Collected data entries
(** * The typography module of basil.js (src/includes/typography.js)

    A shallow embedding of the typography entry points ([text], [textAlign],
    [textFont], [textKerning], [textLeading], [textSize], [textTracking],
    [typo], [applyCharacterStyle], [applyParagraphStyle], [characterStyle],
    [paragraphStyle]) over an explicit model of the scripting host.

    - JavaScript numbers are IEEE 754 binary64 values: the kernel's [float].
    - The process-wide [curr*] variables are the fields of [context].
    - The host's object graph is a store of objects addressed by reference;
      a script value that denotes a host object is a reference into it, so
      two handles on one paragraph see each other's writes.
    - A function of the script is a state transformer that either returns,
      throws, or runs out of fuel ([typo] calls itself on the text frames of
      a document, page or layer). *)

From Stdlib Require Import Floats.
From stdpp Require Import gmap strings list.

Set Warnings "-register-all".

(** ** Script values *)

(** A reference to a host object: its index in the store. *)
Abbreviation ref := nat.

Inductive FontStatus :=
  INSTALLED | NOT_AVAILABLE | FAUXED | SUBSTITUTED | UNKNOWN.

(** A font of the host application: [name] is the key of [app.fonts]
    (family, a tab, style). *)
Record Font := MkFont {
  name : string;
  fontFamily : string;
  fontStyleName : string;
  status : FontStatus
}.

Inductive value : Type :=
  | VUndefined
  | VNull
  | VBool (b : bool)
  | VNum (n : float)
  | VStr (s : string)
  | VEnum (e : string)                  (* a host enumerator, e.g. Justification.LEFT_ALIGN *)
  | VFont (f : Font)
  | VRef (r : ref)                      (* a host object *)
  | VEvery (rs : list ref)              (* collection.everyItem() *)
  | VObj (kvs : list (string * value))  (* an object literal, keys in insertion order *)
  | VArr (vs : list value).

(** [property] of [typo]: a property name or an object of name/value pairs
    (JSDoc: String|Object). *)
Inductive property :=
  | PStr (prop : string)
  | PObj (kvs : list (string * value)).

(** The classes of host objects the module tests with [instanceof]. *)
Inductive hclass :=
  | Document | Spread | Page | Layer
  | Story | TextFrame | TextPath
  | Text | Paragraph | Line | Word | Character
  | Rectangle | Oval | Polygon | GraphicLine | Group
  | CharacterStyle | ParagraphStyle.

#[global] Instance hclass_eq_dec : EqDecision hclass.
Proof. solve_decision. Defined.

#[global] Instance FontStatus_eq_dec : EqDecision FontStatus.
Proof. solve_decision. Defined.

(** Modelled from the spec: the four mutually exclusive rectangle
    interpretation modes [pub.CORNER], [pub.CORNERS], [pub.CENTER] and
    [pub.RADIUS]; the constants are declared outside typography.js. *)
Inductive rectmode := CORNER | CORNERS | CENTER | RADIUS.

#[global] Instance rectmode_eq_dec : EqDecision rectmode.
Proof. solve_decision. Defined.

(** ** The host's object store *)

(** A host object: its class, whether the reference is still live, its
    scalar properties ([textItem[prop]]), its child collections
    ([item.textFrames], [item.paragraphs], ...) and the transformations
    requested on it, oldest first. *)
Record hobj := HObj {
  cls : hclass;
  valid : bool;
  props : gmap string value;
  colls : gmap string (list ref);
  transforms : list (value * value * value)
}.

(** The Current Typography Context. *)
Record context := Context {
  currFont : Font;
  currFontSize : float;
  currFillColor : value;
  currAlign : value;
  currYAlign : value;
  currLeading : value;
  currKerning : value;
  currTracking : value;
  currRectMode : rectmode;
  currMatrix : value
}.

Record state := State {
  ctx : context;
  heap : list hobj;
  app_fonts : list Font;       (* app.fonts *)
  accepts_properties : hclass -> value -> bool;
                               (* whether the host takes [obj.properties = v]
                                  for an object of the class *)
  currDoc : ref;               (* currentDoc() *)
  currPage : ref;              (* currentPage() *)
  currLayer : ref;             (* currentLayer() *)
  warnings : list string       (* the warnings emitted so far, oldest first *)
}.

Definition with_ctx (c : context) (st : state) : state :=
  State c (heap st) (app_fonts st) (accepts_properties st) (currDoc st)
        (currPage st) (currLayer st) (warnings st).

Definition with_heap (h : list hobj) (st : state) : state :=
  State (ctx st) h (app_fonts st) (accepts_properties st) (currDoc st)
        (currPage st) (currLayer st) (warnings st).

Definition with_warnings (w : list string) (st : state) : state :=
  State (ctx st) (heap st) (app_fonts st) (accepts_properties st) (currDoc st)
        (currPage st) (currLayer st) w.

Definition with_currFont (f : Font) (c : context) : context :=
  Context f (currFontSize c) (currFillColor c) (currAlign c) (currYAlign c)
          (currLeading c) (currKerning c) (currTracking c) (currRectMode c)
          (currMatrix c).

Definition with_currFontSize (n : float) (c : context) : context :=
  Context (currFont c) n (currFillColor c) (currAlign c) (currYAlign c)
          (currLeading c) (currKerning c) (currTracking c) (currRectMode c)
          (currMatrix c).

Definition with_currAlign (v : value) (c : context) : context :=
  Context (currFont c) (currFontSize c) (currFillColor c) v (currYAlign c)
          (currLeading c) (currKerning c) (currTracking c) (currRectMode c)
          (currMatrix c).

Definition with_currYAlign (v : value) (c : context) : context :=
  Context (currFont c) (currFontSize c) (currFillColor c) (currAlign c) v
          (currLeading c) (currKerning c) (currTracking c) (currRectMode c)
          (currMatrix c).

Definition with_currLeading (v : value) (c : context) : context :=
  Context (currFont c) (currFontSize c) (currFillColor c) (currAlign c)
          (currYAlign c) v (currKerning c) (currTracking c) (currRectMode c)
          (currMatrix c).

Definition with_currKerning (v : value) (c : context) : context :=
  Context (currFont c) (currFontSize c) (currFillColor c) (currAlign c)
          (currYAlign c) (currLeading c) v (currTracking c) (currRectMode c)
          (currMatrix c).

Definition with_currTracking (v : value) (c : context) : context :=
  Context (currFont c) (currFontSize c) (currFillColor c) (currAlign c)
          (currYAlign c) (currLeading c) (currKerning c) v (currRectMode c)
          (currMatrix c).

(** ** Script computations *)

(** How a call ends: it returns a value, an error propagates out of it, or
    the embedding's recursion bound is exhausted. *)
Inductive outcome (A : Type) :=
  | Return (a : A)
  | Throw (msg : string)
  | OutOfFuel.
Arguments Return {A} a.
Arguments Throw {A} msg.
Arguments OutOfFuel {A}.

*Task brief:* Retype every record exactly, omitting nothing.

*Response to the exercise:*
(** * The typography module of basil.js (src/includes/typography.js)

    A shallow embedding of the typography entry points ([text], [textAlign],
    [textFont], [textKerning], [textLeading], [textSize], [textTracking],
    [typo], [applyCharacterStyle], [applyParagraphStyle], [characterStyle],
    [paragraphStyle]) over an explicit model of the scripting host.

    - JavaScript numbers are IEEE 754 binary64 values: the kernel's [float].
    - The process-wide [curr*] variables are the fields of [context].
    - The host's object graph is a store of objects addressed by reference;
      a script value that denotes a host object is a reference into it, so
      two handles on one paragraph see each other's writes.
    - A function of the script is a state transformer that either returns,
      throws, or runs out of fuel ([typo] calls itself on the text frames of
      a document, page or layer). *)

From Stdlib Require Import Floats.
From stdpp Require Import gmap strings list.

Set Warnings "-register-all".

(** ** Script values *)

(** A reference to a host object: its index in the store. *)
Abbreviation ref := nat.

Inductive FontStatus :=
  INSTALLED | NOT_AVAILABLE | FAUXED | SUBSTITUTED | UNKNOWN.

(** A font of the host application: [name] is the key of [app.fonts]
    (family, a tab, style). *)
Record Font := MkFont {
  name : string;
  fontFamily : string;
  fontStyleName : string;
  status : FontStatus
}.

Inductive value : Type :=
  | VUndefined
  | VNull
  | VBool (b : bool)
  | VNum (n : float)
  | VStr (s : string)
  | VEnum (e : string)                  (* a host enumerator, e.g. Justification.LEFT_ALIGN *)
  | VFont (f : Font)
  | VRef (r : ref)                      (* a host object *)
  | VEvery (rs : list ref)              (* collection.everyItem() *)
  | VObj (kvs : list (string * value))  (* an object literal, keys in insertion order *)
  | VArr (vs : list value).

(** [property] of [typo]: a property name or an object of name/value pairs
    (JSDoc: String|Object). *)
Inductive property :=
  | PStr (prop : string)
  | PObj (kvs : list (string * value)).

(** The classes of host objects the module tests with [instanceof]. *)
Inductive hclass :=
  | Document | Spread | Page | Layer
  | Story | TextFrame | TextPath
  | Text | Paragraph | Line | Word | Character
  | Rectangle | Oval | Polygon | GraphicLine | Group
  | CharacterStyle | ParagraphStyle.

#[global] Instance hclass_eq_dec : EqDecision hclass.
Proof. solve_decision. Defined.

#[global] Instance FontStatus_eq_dec : EqDecision FontStatus.
Proof. solve_decision. Defined.

(** Modelled from the spec: the four mutually exclusive rectangle
    interpretation modes [pub.CORNER], [pub.CORNERS], [pub.CENTER] and
    [pub.RADIUS]; the constants are declared outside typography.js. *)
Inductive rectmode := CORNER | CORNERS | CENTER | RADIUS.

#[global] Instance rectmode_eq_dec : EqDecision rectmode.
Proof. solve_decision. Defined.

(** ** The host's object store *)

(** A host object: its class, whether the reference is still live, its
    scalar properties ([textItem[prop]]), its child collections
    ([item.textFrames], [item.paragraphs], ...) and the transformations
    requested on it, oldest first. *)
Record hobj := HObj {
  cls : hclass;
  valid : bool;
  props : gmap string value;
  colls : gmap string (list ref);
  transforms : list (value * value * value)
}.

(** The Current Typography Context. *)
Record context := Context {
  currFont : Font;
  currFontSize : float;
  currFillColor : value;
  currAlign : value;
  currYAlign : value;
  currLeading : value;
  currKerning : value;
  currTracking : value;
  currRectMode : rectmode;
  currMatrix : value
}.

Record state := State {
  ctx : context;
  heap : list hobj;
  app_fonts : list Font;       (* app.fonts *)
  accepts_properties : hclass -> value -> bool;
                               (* whether the host takes [obj.properties = v]
                                  for an object of the class *)
  currDoc : ref;               (* currentDoc() *)
  currPage : ref;              (* currentPage() *)
  currLayer : ref;             (* currentLayer() *)
  warnings : list string       (* the warnings emitted so far, oldest first *)
}.

Definition with_ctx (c : context) (st : state) : state :=
  State c (heap st) (app_fonts st) (accepts_properties st) (currDoc st)
        (currPage st) (currLayer st) (warnings st).

Definition with_heap (h : list hobj) (st : state) : state :=
  State (ctx st) h (app_fonts st) (accepts_properties st) (currDoc st)
        (currPage st) (currLayer st) (warnings st).

Definition with_warnings (w : list string) (st : state) : state :=
  State (ctx st) (heap st) (app_fonts st) (accepts_properties st) (currDoc st)
        (currPage st) (currLayer st) w.

Definition with_currFont (f : Font) (c : context) : context :=
  Context f (currFontSize c) (currFillColor c) (currAlign c) (currYAlign c)
          (currLeading c) (currKerning c) (currTracking c) (currRectMode c)
          (currMatrix c).

Definition with_currFontSize (n : float) (c : context) : context :=
  Context (currFont c) n (currFillColor c) (currAlign c) (currYAlign c)
          (currLeading c) (currKerning c) (currTracking c) (currRectMode c)
          (currMatrix c).

Definition with_currAlign (v : value) (c : context) : context :=
  Context (currFont c) (currFontSize c) (currFillColor c) v (currYAlign c)
          (currLeading c) (currKerning c) (currTracking c) (currRectMode c)
          (currMatrix c).

Definition with_currYAlign (v : value) (c : context) : context :=
  Context (currFont c) (currFontSize c) (currFillColor c) (currAlign c) v
          (currLeading c) (currKerning c) (currTracking c) (currRectMode c)
          (currMatrix c).

Definition with_currLeading (v : value) (c : context) : context :=
  Context (currFont c) (currFontSize c) (currFillColor c) (currAlign c)
          (currYAlign c) v (currKerning c) (currTracking c) (currRectMode c)
          (currMatrix c).

Definition with_currKerning (v : value) (c : context) : context :=
  Context (currFont c) (currFontSize c) (currFillColor c) (currAlign c)
          (currYAlign c) (currLeading c) v (currTracking c) (currRectMode c)
          (currMatrix c).

Definition with_currTracking (v : value) (c : context) : context :=
  Context (currFont c) (currFontSize c) (currFillColor c) (currAlign c)
          (currYAlign c) (currLeading c) (currKerning c) v (currRectMode c)
          (currMatrix c).

(** ** Script computations *)

(** How a call ends: it returns a value, an error propagates out of it, or
    the embedding's recursion bound is exhausted. *)
Inductive outcome (A : Type) :=
  | Return (a : A)
  | Throw (msg : string)
  | OutOfFuel.
Arguments Return {A} a.
Arguments Throw {A} msg.
Arguments OutOfFuel {A}.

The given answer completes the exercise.